### Exercise details:
Below are the entries. Transcribe exactly the lines from the one with "- the DSI-to-LVDS" through the one with "bridge runs over", ends included, and leave out all others.

"""

(** * generatedata: chunked fake-data generation and Iceberg registration

    A shallow embedding of the two generator scripts of the repository,

      - [generate_benchmark_data.py]  (module [Benchmark] below), and
      - [generate_iceberg_tables.py]  (module [Iceberg] below),

    together with the properties of their chunk arithmetic, their per-chunk
    error handling, the Arrow-to-Iceberg type mapping and the selection of
    partition transforms.

    Conventions.  Python integers are [Z]; [//] is [Z.div] (floor division).
    Sizes in GB, size ratios and success rates, which are floats in Python,
    are exact rationals ([Q]); [binary64_threshold_agrees] compares the
    success test with its binary64 evaluation.
    Python code that may raise returns an [outcome].  Code that also talks to
    the outside world (parquet writer, S3, catalog, console) lives in the
    monad [Py], which threads the history of effects performed so far.
    Third-party libraries are not part of the repository: their calls are
    oracles of an environment record or small contract models, each marked
    as such where it is introduced. *)

From Stdlib Require Import ZArith QArith Qround List String Bool Lia Permutation.
From Stdlib Require Import DecimalString DecimalZ DecimalPos FinFun Floats.SpecFloat Sorted.
Import ListNotations.

Local Open Scope Z_scope.
Local Open Scope string_scope.

(* ===================================================================== *)
(** ** Python values shared by both scripts *)
(* ===================================================================== *)

(** The exception classes the scripts raise or catch.  All of them derive
    from Python's [Exception], so every [except Exception] handler below
    catches every constructor of [exn]. *)
Inductive exn : Type :=
| ValueError (msg : string)
| ImportError (msg : string)
| KeyError (key : string)
| AttributeError (attr : string)
| StopIteration
| LibraryError (msg : string).   (* any exception coming out of a library call *)

Inductive outcome (A : Type) : Type :=
| Ret (a : A)
| Raise (e : exn).
Arguments Ret {A} a.
Arguments Raise {A} e.

Definition obind {A B} (c : outcome A) (k : A -> outcome B) : outcome B :=
match c with
| Ret a => k a
| Raise e => Raise e
end.

Declare Scope outcome_scope.
Delimit Scope outcome_scope with outcome.
Notation "'let?' x ':=' c 'in' k" := (obind c (fun x => k))
(at level 10, x name, c at level 100, k at level 200) : outcome_scope.
Local Open Scope outcome_scope.

Module py.

(** [str(n)] for an integer. *)
Definition str (n : Z) : string := NilZero.string_of_int (Z.to_int n).

(** [f"{n:06d}"]: at least six characters, zero-padded after the sign. *)
Fixpoint zeros (k : nat) : string :=
match k with
| O => ""
| S k' => "0" ++ zeros k'
end.

Definition format_06d (n : Z) : string :=
let digits := str (Z.abs n) in
let sign := if (n <? 0)%Z then "-" else "" in
sign ++ zeros (6 - String.length sign - String.length digits) ++ digits.

(** [s.endswith(suffix)] *)
Definition endswith (s suffix : string) : bool :=
    let n := String.length s in
    let k := String.length suffix in
    (k <=? n)%nat && String.eqb (substring (n - k) k s) suffix.

(** [x in l] for a list of strings. *)
Definition str_in (x : string) (l : list string) : bool :=
    existsb (String.eqb x) l.

(** [list(range(start, stop))], empty when [stop <= start]. *)
Definition range (start stop : Z) : list Z :=
    map (fun k => start + Z.of_nat k) (seq 0 (Z.to_nat (stop - start))).

(** [list(range(n))] *)
Definition range0 (n : Z) : list Z := range 0 n.

(** [enumerate(l)] *)
Fixpoint enumerate_from {A} (i : Z) (l : list A) : list (Z * A) :=
    match l with
    | [] => []
    | x :: r => (i, x) :: enumerate_from (i + 1) r
    end.
Definition enumerate {A} (l : list A) : list (Z * A) := enumerate_from 0 l.

(** [int(q)] for a non-integral number: truncation toward zero. *)
Definition int (q : Q) : Z := Z.quot (Qnum q) (Zpos (Qden q)).

(** [d.get(k, default)] and [d[k]] on a dictionary kept in insertion order. *)
Fixpoint dict_find {V} (d : list (string * V)) (k : string) : option V :=
    match d with
    | [] => None
    | (k', v) :: r => if String.eqb k' k then Some v else dict_find r k
    end.

Definition dict_get {V} (d : list (string * V)) (k : string) (default : V) : V :=
    match dict_find d k with Some v => v | None => default end.

Definition dict_item {V} (d : list (string * V)) (k : string) : outcome V :=
    match dict_find d k with Some v => Ret v | None => Raise (KeyError k) end.

Definition keys {V} (d : list (string * V)) : list string := map fst d.
(** * Orchids build-session page: a shallow embedding of [frontend/app/page.tsx]

    The development models the state of the [AIWebsiteBuilder] component, the
    handlers it installs ([handleReset], [handleClone] with the four WebSocket
    callbacks, [handleInitialSubmit], [handleModificationSubmit]) and the
    [fileTree] reduction of [CodeEditorPanel], and states the properties of the
    build session over them.

    Conventions.
    - A JavaScript string is a Rocq [string]; the character [c] stands for the
      UTF-16 code unit of the same number (0..255).
    - React state is the record [State]; one value of it is also what a render
      of the component binds to its constants.  A callback created during a
      render reads the constants of THAT render; only the functional updaters
      ([setX (fun prev => ...)]) and the ref [websocketRef] see the current
      value.  Handlers therefore take the render they close over explicitly.
    - A handler run by a user event (a form submit, the reset button, a
      click in the file tree) is the one of the render of the current state:
      React has rendered between two user events.  The callbacks of a socket
      are created once, by [handleClone], and keep the render of that call.
    - A handler runs to completion; its setter calls take effect together.
    - A parsed frame is modelled with the fields the protocol gives it:
      strings, [old_content] optional.
    - [Date.now()] is an oracle: the n-th call made by the page returns
      [Date_now n]. *)

From Stdlib Require Import ZArith DecimalString DecimalZ Ascii String.
From stdpp Require Import base tactics option list strings.

Open Scope string_scope.
Open Scope list_scope.

(** ** JavaScript built-ins used by the page *)

Module JS.

(** ECMAScript WhiteSpace and LineTerminator code units below 256:
    TAB, LF, VT, FF, CR, SPACE and NBSP.  This is the set [String.prototype.trim]
    strips and the set the regular-expression class [\s] matches. *)
Definition isWhiteSpace (c : ascii) : bool :=
  let n := nat_of_ascii c in
  (Nat.leb 9 n && Nat.leb n 13) || Nat.eqb n 32 || Nat.eqb n 160.

(** Truthiness of a string: every string but the empty one. *)
Definition truthy (s : string) : bool := negb (String.eqb s "").

Fixpoint trimStart (s : string) : string :=
  match s with
  | String c s' => if isWhiteSpace c then trimStart s' else s
  | EmptyString => EmptyString
  end.

Fixpoint trimEnd (s : string) : string :=
  match s with
  | String c s' =>
      let r := trimEnd s' in
      if isWhiteSpace c && String.eqb r "" then EmptyString else String c r
  | EmptyString => EmptyString
  end.

(** [s.trim()] *)
Definition trim (s : string) : string := trimEnd (trimStart s).

(** [n.toString()] for an integer [n]. *)
Definition toString (z : Z) : string := NilZero.string_of_int (Z.to_int z).
(** * Prior bounds of the pyloric network simulator

    A shallow embedding of [pyloric/prior.py]: the bound calculator
    ([_get_min_max_membrane_gbar], [_get_min_max_synapse_gbar], [_select]),
    the bound assembler ([prior_bounds]) and the factory ([create_prior]).

    Numbers are IEEE 754 binary64 values, the element type of the NumPy
    arrays of the source, computed with the kernel's primitive floats: [*],
    [+], [-] and [<] below round exactly as NumPy does.  NumPy's [log] (and
    the exponential it is compared with) and the uniform sampler of [sbi]
    are not part of the repository; the development is parametrised over
    them. *)

From Stdlib Require Import Floats.PrimFloat.
From Stdlib Require Import List Bool Arith Lia.
From stdpp Require Import gmap strings.
Import ListNotations.

Set Warnings "-inexact-float".

#[local] Open Scope float_scope.
#[local] Open Scope list_scope.

(** ** Exceptions *)

(** The Python exceptions the modelled code can raise. *)
Inductive exn : Type :=
| IndexError   (* a boolean index whose shape does not fit the indexed array *)
| KeyError     (* a dictionary read at a key it does not hold *)
| ValueError.  (* raised by the sampler on vectors it refuses *)

Inductive result (A : Type) : Type :=
| Ok (a : A)
| Raise (e : exn).

Arguments Ok {A} a.
Arguments Raise {A} e.

Definition bind {A B : Type} (r : result A) (k : A -> result B) : result B :=
  match r with
  | Ok a => k a
  | Raise e => Raise e
  end.

Notation "'let!' p := r 'in' k" := (bind r (fun p => k))
  (at level 10, p pattern, r at level 100, k at level 200,
   format "'[v' 'let!'  p  :=  r  'in' '/' k ']'").

Definition is_ok {A : Type} (r : result A) : bool :=
  match r with Ok _ => true | Raise _ => false end.

(** ** Arrays *)

(** A boolean NumPy array as the selection masks come: a flat sequence
    (shape [(n,)]) or a nested one (shape [(r, c)]).  The rows of an array
    have one length ([is_array] below); [np.asarray] refuses a nesting with
    rows of different lengths, so no array stands behind such an [Arr2],
    and what indexing does with it here (it raises [IndexError]) belongs to
    no run of the program.  A nested array without rows is given the shape
    [(0, 0)]. *)
Inductive ndarray : Type :=
| Arr1 (cells : list bool)
| Arr2 (rows : list (list bool)).

Definition is_array (a : ndarray) : bool :=
  match a with
  | Arr1 _ => true
  | Arr2 rows => forallb (fun m => (length m =? length (hd [] rows))%nat) rows
  end.

(** [a.shape]. *)
Definition shape (a : ndarray) : list nat :=
  match a with
  | Arr1 cells => [length cells]
  | Arr2 rows => [length rows; length (hd [] rows)]
  end.

(** [np.prod]. *)
Definition prod (dims : list nat) : nat := fold_right Nat.mul 1%nat dims.

(** The number of [True] entries of a mask. *)
Definition count_true (a : ndarray) : nat :=
  match a with
  | Arr1 cells => length (List.filter id cells)
  | Arr2 rows => length (List.filter id (concat rows))
  end.

(** The entries of [v] at the positions where [m] holds [True], in order. *)
Fixpoint mask_select {A : Type} (v : list A) (m : list bool) : list A :=
  match v, m with
  | x :: v', b :: m' => if b then x :: mask_select v' m' else mask_select v' m'
  | _, _ => []
  end.

Fixpoint zip_rows {A B C : Type} (f : A -> B -> C) (l : list A) (k : list B) : list C :=
  match l, k with
  | x :: l', y :: k' => f x y :: zip_rows f l' k'
  | _, _ => []
  end.

(** NumPy checks an axis of a boolean index against the axis it indexes
    only when the axis of the index is not empty. *)
Definition axis_fits (index_dim array_dim : nat) : bool :=
  (index_dim =? 0)%nat || (index_dim =? array_dim)%nat.

(** [v[selector]] for a one-dimensional [v]: the boolean index must have
    the one dimension of [v] and, unless it is empty, its length. *)
Definition bool_index1 {A : Type} (v : list A) (selector : ndarray) : result (list A) :=
  match selector with
  | Arr1 m => if axis_fits (length m) (length v) then Ok (mask_select v m) else Raise IndexError
  | Arr2 _ => Raise IndexError
  end.
(** [cleanup_expired_signals()]: DELETE ... WHERE expires_at < NOW(). *)
Definition cleanup_expired_signals (dbNow : timestamp) (db : database)
  : database :=
  set_signals db
    (filter (fun s => negb (expires_at s <? dbNow)%Z) (webrtc_signals db))
    (next_uuid db).

(** The envelopes a response carries. *)
Definition envelopes (r : response) : list webrtc_signal_row :=
  match r with
  | Signals l => l
  | _ => []
  end.

(** What may happen to the store between two observations. *)
Inductive operation :=
| Send (now dbNow : timestamp) (signal : WebRTCSignal)
| Receive (now : timestamp) (roomId userId : option uuid)
| Sweep (dbNow : timestamp).

Definition run_operation (op : operation) (db : database) : database :=
  match op with
  | Send now dbNow signal => snd (post_signal now dbNow signal db)
  | Receive now room peer => snd (get_signals now room peer db)
  | Sweep dbNow => cleanup_expired_signals dbNow db
  end.

Definition run_operations (ops : list operation) (db : database) : database :=
  fold_left (fun d op => run_operation op d) ops db.

(** Identifiers of stored signals are distinct and below the counter. *)
Definition signals_fresh (db : database) : Prop :=
  NoDup (map sig_id (webrtc_signals db)) /\
  Forall (fun s => sig_id s < next_uuid db) (webrtc_signals db).
(** * Register sequencing and device state of the OV2710 sensor, the TF700T
      panel and the TF700T MIPI bridge drivers

    A shallow embedding of
      - drivers/media/i2c/ov2710.c        (module [Ov2710]),
      - the WUXGA panel driver            (module [Wuxga]),
      - the DSI-to-LVDS bridge driver     (module [Bridge]).

    Driver functions are state-passing programs over a [board]: the I2C
    adapter with the outcome of its upcoming transfers, the sensor's
    register file, the regulators, the reset line and the clock, and a
    trace of everything the drivers asked the kernel to do.  A function
    that also updates [struct ov2710_dev] takes the record and returns it
    next to its return code.  The power sequencing of the panel and of the
    bridge runs over a [Rig.rig]: a board together with the levels of the
    GPIO lines, the enable counts of the single regulators and one history
    that orders line changes, regulator calls, delays and bus traffic.

    Integers are [Z]; the conversions C performs on the way ([u8], [u16],
    [u32]) are written out.  Left out: the device lock (one caller at a
    time is assumed), dev_err/pr_info logging, device-tree parsing and the
    registration with the V4L2 and DRM cores. *)

From Stdlib Require Import ZArith List Bool Lia String.
Import ListNotations.
Local Open Scope Z_scope.

(** ** Kernel error numbers (include/uapi/asm-generic/errno-base.h) *)

Definition EIO    : Z := 5.
Definition EBUSY  : Z := 16.
Definition ENODEV : Z := 19.
Definition EINVAL : Z := 22.

Definition BIT (n : Z) : Z := Z.shiftl 1 n.

(** C integer conversions used by the drivers. *)
Definition u8  (x : Z) : Z := x mod 256.
Definition u16 (x : Z) : Z := x mod 65536.
Definition u32 (x : Z) : Z := x mod 4294967296.

(** [!!x] of C. *)
Definition notnot (x : Z) : bool := negb (x =? 0).

(** ** The board: what lies below the drivers *)

(** Outcome the adapter will give to a transfer: [Full] is the complete
    count the caller asked for, [Code r] any other return value (a negative
    errno, or a short count). *)
Inductive reply :=
| Full
| Code (r : Z).

Record i2c_msg := {
  msg_flags : Z;          (* 0 = write, I2C_M_RD = read *)
  msg_len   : Z;
  msg_buf   : list Z      (* bytes sent; empty for a read message *)
}.

Definition I2C_M_RD : Z := 1.

Inductive event :=
| EvI2cSend (buf : list Z) (ret : Z)          (* i2c_master_send *)
| EvI2cTransfer (msgs : list i2c_msg) (ret : Z) (* i2c_transfer *)
| EvUsleepRange (min max : Z)
| EvMsleep (ms : Z)
| EvGpiodSet (line : string) (value : Z)
| EvRegulatorBulkEnable (ret : Z)
| EvRegulatorBulkDisable
| EvClkPrepareEnable (ret : Z)
| EvClkDisableUnprepare.

Record board := {
  regs              : Z -> Z;      (* sensor register file, one byte per address *)
  i2c_replies       : list reply;  (* outcomes of the upcoming I2C transfers;
                                      when none is left the transfer succeeds *)
  regulator_replies : list Z;      (* return codes of the upcoming
                                      regulator_bulk_enable calls; none left = 0 *)
  clk_replies       : list Z;      (* same for clk_prepare_enable *)
  supplies_on       : Z;           (* enable count held on the supply set *)
  xvclk_on          : Z;           (* enable count held on xvclk *)
  reset_line        : Z;           (* logical level last driven on the reset GPIO *)
  trace             : list event   (* oldest first *)
}.
(* ===== verification/Float.v ===== *)
(** * Float: Go's [float64]

    IEEE-754 binary64, through the executable specification of the Standard
    Library: the operations the retry delays, the rate limiter and the latency
    averages use, rounding to nearest even. *)

From Stdlib Require Import ZArith SpecFloat.
From S2P Require Import Prelude.

Abbreviation float64 := spec_float.

Definition fadd : float64 → float64 → float64 := SFadd 53 1024.
Definition fsub : float64 → float64 → float64 := SFsub 53 1024.
Definition fmul : float64 → float64 → float64 := SFmul 53 1024.
Definition fdiv : float64 → float64 → float64 := SFdiv 53 1024.

(** The comparisons of Go; they are false on NaN. *)
Definition flt (x y : float64) : bool := SFltb x y.
Definition fle (x y : float64) : bool := SFleb x y.
Definition fgt (x y : float64) : bool := SFltb y x.
Definition fge (x y : float64) : bool := SFleb y x.

(** [float64(z)] *)
Definition fromInt (z : Z) : float64 := binary_normalize 53 1024 z 0 false.

(** The integer part of a finite number, towards zero. *)
Definition truncZ (x : float64) : Z :=
  match x with
  | S754_finite s m e =>
      let a := if 0 <=? e then Z.pos m * 2 ^ e else Z.pos m / 2 ^ (- e) in
      if s then - a else a
  | _ => 0
  end.

(** [int64(x)]: out of range (and for NaN and the infinities) the amd64
    conversion yields the most negative integer. *)
Definition toInt64 (x : float64) : Z :=
  match x with
  | S754_nan | S754_infinity _ => - 2 ^ 63
  | _ => let z := truncZ x in
         if (- 2 ^ 63 <=? z) && (z <? 2 ^ 63) then z else - 2 ^ 63
  end.

Example float_ex :
  toInt64 (fmul (fromInt 100) (fdiv (fromInt 3) (fromInt 2))) = 150 ∧
  fle (fromInt 0) S754_nan = false ∧ toInt64 (fromInt (2 ^ 53 + 1)) = 2 ^ 53.
Proof. vm_compute. done. Qed.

"""

### Exercise answer:
      - the DSI-to-LVDS bridge driver     (module [Bridge]).

    Driver functions are state-passing programs over a [board]: the I2C
    adapter with the outcome of its upcoming transfers, the sensor's
    register file, the regulators, the reset line and the clock, and a
    trace of everything the drivers asked the kernel to do.  A function
    that also updates [struct ov2710_dev] takes the record and returns it
    next to its return code.  The power sequencing of the panel and of the
    bridge runs over a [Rig.rig]: a board together with the levels of the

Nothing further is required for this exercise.